Lemma authenticate_raises env d cid sg fw caps l σ σ' e :
  core_ok σ → py_tuple (or_empty caps) = Ok l → authenticate env d cid sg fw caps σ = (σ', Raise e) →
  caught e [TrustedUnlockError; ValueError] = true.
Proof using HI.
  intros Hok Hl. unfold authenticate. destruct (prune_stale_run env σ Hok) as (σ1 & Hrun & Hok1 & _).
  unfold mbind at 1, M_bind at 1. rewrite Hrun. unfold mbind at 1, M_bind at 1. cbn [lift].
  destruct (check_signed _) as [r|e'] eqn:Ec; [|intros [= _ <-]; by apply check_signed_raises in Ec as ->].
  unfold mbind at 1, M_bind at 1. unfold on_verifier, zoom.
  destruct (vi_verify_response r (t_verify env) (verifier σ1)) as [v [a|e']] eqn:Ev.
  - unfold mbind at 1, M_bind at 1. cbn [lift]. rewrite Hl.
    unfold on_sessions, zoom. cbn [sessions].
    destruct (create_session_run (auth_device_id a) fw l true (t_session env) (session_token env) (sessions σ1))
      as [(-> & _)|(-> & _)]; [apply Hok1|done|]. by intros [= _ <-].
  - intros [= _ <-]. apply (vi_verify_raises _ _ _ _ _ (b_verifier _ (proj1 Hok1))) in Ev.
    unfold caught. cbn [existsb]. by rewrite Ev.
Qed.

Lemma on_core_run {A} (m : M (core_state W V) A) c σ σ' r :
  m σ = (σ', r) → on_core m (c, σ) = ((c, σ'), r).
Proof. apply (zoom_run snd (λ σ s, (s.1, σ)) m (c, σ)). Qed.

(** The envelopes a connection answers with by itself. *)
Lemma answer_run r b (s : connection * core_state W V) :
  sends r → ∃ o, r = Ok o ∧ envelope_ok o ∧ answer r b s = (s, Ok (mkResult [o] b)).
Proof. intros (o & -> & Ho). by exists o. Qed.

Definition sent (r : result object) : list object := match r with Ok o => [o] | Raise _ => [] end.
Arguments sent : simpl never.
Definition failure_response : list object := sent (bare_error "authentication_failed").

(** The five ways an unauthenticated connection answers, and what each does to
    the connection itself. *)
Inductive outside (env : conn_env) (m : client_message) c : connection → ConnectionResult → Prop :=
| out_refused code : (code = "authentication_required" ∨ code = "rate_limited")%string →
    outside env m c c (mkResult (sent (bare_error code)) false)
| out_challenge ch : msg_type m = u "challenge_request" → rate_limited second (t_challenge env) c = false →
    outside env m c (with_challenge_at (t_challenge env) c)
      (mkResult (sent (server_message (u "challenge") [(u "challenge", VDict (challenge_dict ch))])) false)
| out_failed c1 : c1 = c ∨ (rate_limited second (t_challenge env) c = false ∧ c1 = with_challenge_at (t_challenge env) c) →
    outside env m c (with_failures (auth_failures c + 1) c1)
      (mkResult failure_response (MAX_AUTH_FAILURES <=? auth_failures c + 1))
| out_limit : msg_type m = u "hello" → outside env m c c (mkResult (sent (bare_error "session_limit")) true)
| out_ready s ui : msg_type m = u "hello" → ui_message s = Ok ui →
    outside env m c (with_failures 0 (with_session (Some (session_id s)) c))
      (mkResult (sent (server_message (u "ready")
                   [(u "session_id", VStr (session_id s)); (u "ui_state", VDict ui)])) false).

(** The session a [hello] opened: the verifier accepted the device's response. *)
Definition verified_login (env : conn_env) (f : object) (sid : pystr) σ σ' : Prop :=
  ∃ d cid sg l v a s,
    get (u "device_id") f = VStr d ∧ get (u "challenge_id") f = VStr cid ∧ get (u "signature") f = VStr sg ∧
    vi_verify_response (mkSigned cid d sg) (t_verify (core_readings env)) (verifier σ) = (v, Ok a) ∧
    auth_device_id a = d ∧ sid = session_token (core_readings env) ∧
    s = new_session d (get (u "firmware_version") f) l true (t_session (core_readings env)) sid ∧
    dget sid (sessions σ') = Some s.

Lemma sent_envelope r : sends r → Forall envelope_ok (sent r).
Proof. intros (o & -> & Ho). by repeat constructor. Qed.

Lemma answer_sent r b (s : connection * core_state W V) :
  sends r → answer r b s = (s, Ok (mkResult (sent r) b)).
Proof. by intros (o & -> & Ho). Qed.

Lemma outside_envelopes env m c c' r : outside env m c c' r → Forall envelope_ok (responses r).
Proof. destruct 1; apply sent_envelope; try apply sends_bare_error; sends_now. Qed.

Lemma outside_connected env m c c' r : outside env m c c' r → connected_at c' = connected_at c.
Proof. destruct 1 as [| |c1 [->|[_ ->]]| |]; done. Qed.

Lemma outside_activity env m c t c' r :
  outside env m (with_activity t c) c' r → connected_at c' = connected_at c ∧ last_activity_at c' = t.
Proof. destruct 1 as [| |c1 [->|[_ ->]]| |]; done. Qed.

Lemma field_str_get k f d : get k f = VStr d → field_str k f = Ok d.
Proof. unfold get, field_str, getitem, mbind, result_bind. destruct (dget k f) as [v|]; [|done]. by intros [= ->]. Qed.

*YOUR INSTRUCTIONS*.
Search the listing for the word "Hrun". Copy every line in which it occurs.

*SOLUTION TO THIS EXERCISE*.
  intros Hok Hl. unfold authenticate. destruct (prune_stale_run env σ Hok) as (σ1 & Hrun & Hok1 & _).
  unfold mbind at 1, M_bind at 1. rewrite Hrun. unfold mbind at 1, M_bind at 1. cbn [lift].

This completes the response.